*** THE INPUT ***

(** * Cineon / DPX image core ([logImageCore.cc]): a shallow embedding

    The bit-unpack and bit-pack engines, the element assembler, the
    look-up-table builders and the colour converters of
    [source/blender/imbuf/intern/cineon/logImageCore.cc], written as
    executable Rocq functions, and the properties of the specification
    stated and settled over them.

    Conventions.
    - C integers are [Z]; [size_t] arithmetic is reduced modulo [2^64],
      [uint] modulo [2^32], [ushort] modulo [2^16], [uchar] modulo [2^8].
    - The dimensions of an image are not negative and their products fit
      an [int]: loop counters and indices are plain [Z].
    - C [float] is IEEE-754 binary32, computed with the parametric
      operations of [SpecFloat] at precision 24 and maximal exponent 128
      (round to nearest, ties to even), every operation of an expression
      rounded on its own.
    - A C buffer is a list; a cell of a freshly [malloc]ed buffer that was
      never stored to is [None]; [imb_alloc_pixels] with its initialise
      flag set returns zeros.
    - A function that returns an [int] status returns it as a [Z]
      (0 = success), next to the buffers or the file it has written. *)

From Stdlib Require Import ZArith List Lia Bool SpecFloat.
From stdpp Require Import base list gmap.

Local Open Scope Z_scope.

(** ** binary32 arithmetic *)

Module F32.

Definition float : Type := spec_float.

Definition prec : Z := 24.
Definition emax : Z := 128.

Definition add : float -> float -> float := SFadd prec emax.
Definition sub : float -> float -> float := SFsub prec emax.
Definition mul : float -> float -> float := SFmul prec emax.
Definition div : float -> float -> float := SFdiv prec emax.
Definition ltb : float -> float -> bool := SFltb.
Definition leb : float -> float -> bool := SFleb.
Definition eqb : float -> float -> bool := SFeqb.
Definition gtb (x y : float) : bool := SFltb y x.

(** [float(n)] for an integer [n]: the nearest binary32 value. *)
Definition of_Z (n : Z) : float := binary_normalize prec emax n 0 false.

(** The literal [m / 10^k] written in decimal in the source: the nearest
    binary32 value of the quotient of two exactly representable
    integers, which a correctly rounded division returns. *)
Definition dec (m : Z) (k : Z) : float := div (of_Z m) (of_Z (10 ^ k)).

Definition zero : float := S754_zero false.
Definition one : float := of_Z 1.
Definition half : float := dec 5 1.

(** Conversion to an unsigned integer: truncation toward zero (the
    conversion of a negative, infinite or NaN value is undefined in C;
    the model returns 0 there). *)
Definition to_Z (x : float) : Z :=
  match x with
  | S754_finite false m e =>
      match e with
      | Zneg p => Z.shiftr (Zpos m) (Zpos p)
      | _ => Z.shiftl (Zpos m) e
      end
  | _ => 0
  end.

(** A float is within [0, 1] (false on NaN). *)
Definition in_unit (x : float) : bool := leb zero x && leb x one.

End F32.

Definition float : Type := F32.float.

(** ** The C library: [powf] and [log10f]

    The two transcendental functions the look-up tables call belong to
    the C library.  The table builders below take them as parameters;
    this module gives the instance used to evaluate a table on concrete
    values: the real function computed in fixed point with 200 fractional
    bits and rounded once to binary32, which is the correctly rounded
    result (as a C library with a sub-ulp error bound returns whenever
    the real value is not next to a rounding boundary). *)

Module Libm.

Definition P : Z := 200.
Definition fx_one : Z := 2 ^ P.
Definition fx_mul (a b : Z) : Z := Z.shiftr (a * b) P.
Definition fx_div (a b : Z) : Z := Z.shiftl a P / b.

(** [acc + zpow / k + zpow z^2 / (k + 2) + ...], [n] terms. *)
Fixpoint atanh_series (n : nat) (k : Z) (zpow z2 acc : Z) : Z :=
  match n with
  | O => acc
  | S n' => atanh_series n' (k + 2) (fx_mul zpow z2) z2 (acc + zpow / k)
  end.

(** [ln t] for [1 <= t <= 2]: [2 atanh ((t - 1) / (t + 1))]. *)
Definition fx_ln_small (t : Z) : Z :=
  let z := fx_div (t - fx_one) (t + fx_one) in
  2 * atanh_series 80 1 z (fx_mul z z) 0.

Definition fx_ln2 : Z := Eval vm_compute in fx_ln_small (2 * fx_one).

(** [ln (m * 2^e)] for a positive mantissa [m]. *)
Definition fx_ln (m : positive) (e : Z) : Z :=
  let d := Z.log2 (Zpos m) in
  fx_ln_small (Z.shiftl (Zpos m) (P - d)) + (e + d) * fx_ln2.

Definition fx_ln10 : Z := Eval vm_compute in fx_ln 5 1.

(** [acc + term + term r / k + ...], [n] terms. *)
Fixpoint exp_series (n : nat) (k : Z) (term r acc : Z) : Z :=
  match n with
  | O => acc
  | S n' => exp_series n' (k + 1) (fx_mul term r / k) r (acc + term)
  end.

(** [exp y] rounded to binary32: [y = k ln 2 + r] with [|r| <= ln 2 / 2]. *)
Definition exp_round (y : Z) : F32.float :=
  let k := (2 * y + fx_ln2) / (2 * fx_ln2) in
  let r := y - k * fx_ln2 in
  binary_normalize F32.prec F32.emax (exp_series 70 1 fx_one r 0) (k - P) false.

Definition powf (x y : F32.float) : F32.float :=
  match y, x with
  | S754_zero _, _ => F32.one
  | _, S754_nan | S754_nan, _ => S754_nan
  | S754_infinity sy, S754_finite false m e =>
      let big := Z.leb 0 (fx_ln m e) in
      if Z.eqb (fx_ln m e) 0 then F32.one
      else if Bool.eqb big sy then S754_zero false else S754_infinity false
  | S754_infinity sy, S754_infinity _ =>
      if sy then S754_zero false else S754_infinity false
  | S754_infinity sy, _ =>
      if sy then S754_infinity false else S754_zero false
  | S754_finite sy _ _, S754_zero _ =>
      if sy then S754_infinity false else S754_zero false
  | S754_finite sy _ _, S754_infinity false =>
      if sy then S754_zero false else S754_infinity false
  | S754_finite sy my ey, S754_finite false m e =>
      let l := fx_ln m e * (if sy then Zneg my else Zpos my) in
      exp_round (match ey with
                 | Zneg p => Z.shiftr l (Zpos p)
                 | _ => Z.shiftl l ey
                 end)
  | S754_finite _ _ _, _ => S754_nan       (* negative base *)
  end.

Definition log10f (x : F32.float) : F32.float :=
  match x with
  | S754_nan => S754_nan
  | S754_zero _ => S754_infinity true
  | S754_infinity false => S754_infinity false
  | S754_finite false m e =>
      binary_normalize F32.prec F32.emax (fx_div (fx_ln m e) fx_ln10) (- P) false
  | _ => S754_nan
  end.

End Libm.

(** ** Machine integers *)

Definition size_t_max : Z := 2 ^ 64.
Definition size_t (z : Z) : Z := z mod size_t_max.
Definition uint (z : Z) : Z := z mod 2 ^ 32.
Definition ushort (z : Z) : Z := z mod 2 ^ 16.
Definition uchar (z : Z) : Z := z mod 2 ^ 8.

*** End of THE INPUT ***

• [ABOUT THIS EXERCISE]: In the records above, the line with "Definition fx_ln10 : Z" marks the start and the line with "(acc + term)" marks the end; copy that stretch exactly, both lines included, and nothing else.

• [TASK RESPONSE]:
Definition fx_ln10 : Z := Eval vm_compute in fx_ln 5 1.

(** [acc + term + term r / k + ...], [n] terms. *)
Fixpoint exp_series (n : nat) (k : Z) (term r acc : Z) : Z :=
  match n with
  | O => acc
  | S n' => exp_series n' (k + 1) (fx_mul term r / k) r (acc + term)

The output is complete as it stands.